**PROBLEM TO WORK ON**
Look below for the line with "let '(b1, b2, b3) := b in", and from there restate every line word for word until the entries end.
════════════════════
(** * Trip planner: place ranking, feature engineering and budget model

    A shallow embedding of the scoring and ranking core of the trip planner
    (models/recommender/osm_recommender.py, models/recommender/ml_ranking_model.py,
    models/budget_prediction/ml_budget_model.py, data/feature_engineering.py)
    together with the properties its specification states about it.

    Python floats are IEEE binary64 numbers: they are embedded as Rocq's
    primitive floats, so that [0.5 + 0.1], [0 / 0] and the comparisons
    evaluate here exactly as they do in the interpreter.  Functions of the
    language runtime and of numpy, pandas and scikit-learn whose result is not
    an IEEE operation (decimal rounding, powers, logarithms, the clock, fitted
    regressors and scalers) are fields of the [Runtime] and [Sklearn]
    interfaces, and every statement below holds for all their
    implementations. *)

From Stdlib Require Import Floats ZArith Ascii String List Permutation Sorted Lia.
From Stdlib Require Uint63.
From stdpp Require Import base option list gmap strings.

Set Warnings "-inexact-float".

Open Scope string_scope.
Open Scope list_scope.
Open Scope stdpp_scope.
Open Scope float_scope.
Open Scope Z_scope.

(** ** Python floats *)

Module PyFloat.

(** [float(n)] for an integer [n]: the nearest binary64 number. *)
Definition of_Z (z : Z) : float :=
  SF2Prim (binary_normalize prec emax z 0 false).

Definition of_nat (n : nat) : float := of_Z (Z.of_nat n).

(** [min(a, b)] keeps its first argument unless the second is smaller. *)
Definition min (a b : float) : float := if (b <? a)%float then b else a.

(** [max(a, b)] keeps its first argument unless the second is larger. *)
Definition max (a b : float) : float := if (a <? b)%float then b else a.

Definition not_nan (x : float) : Prop := PrimFloat.is_nan x = false.

(** The position of a number that is not NaN in the order of the
    comparison [SFcompare]: sign class first, then exponent, then mantissa. *)
Definition sf_key (x : spec_float) : Z * Z * Z :=
  match x with
  | S754_zero _ => (0, 0, 0)
  | S754_infinity s => (if s then -2 else 2, 0, 0)
  | S754_nan => (0, 0, 0)
  | S754_finite s m e => if s then (-1, - e, - Z.pos m) else (1, e, Z.pos m)
  end.

Definition lex_lt (a b : Z * Z * Z) : Prop :=
  let '(a1, a2, a3) := a in
  let '(b1, b2, b3) := b in
  a1 < b1 \/ (a1 = b1 /\ (a2 < b2 \/ (a2 = b2 /\ a3 < b3))).

(** The order position of a float. *)
Definition key (x : float) : Z * Z * Z := sf_key (Prim2SF x).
════════════════════
**ANSWER BELOW**
  let '(b1, b2, b3) := b in
  a1 < b1 \/ (a1 = b1 /\ (a2 < b2 \/ (a2 = b2 /\ a3 < b3))).

(** The order position of a float. *)
Definition key (x : float) : Z * Z * Z := sf_key (Prim2SF x).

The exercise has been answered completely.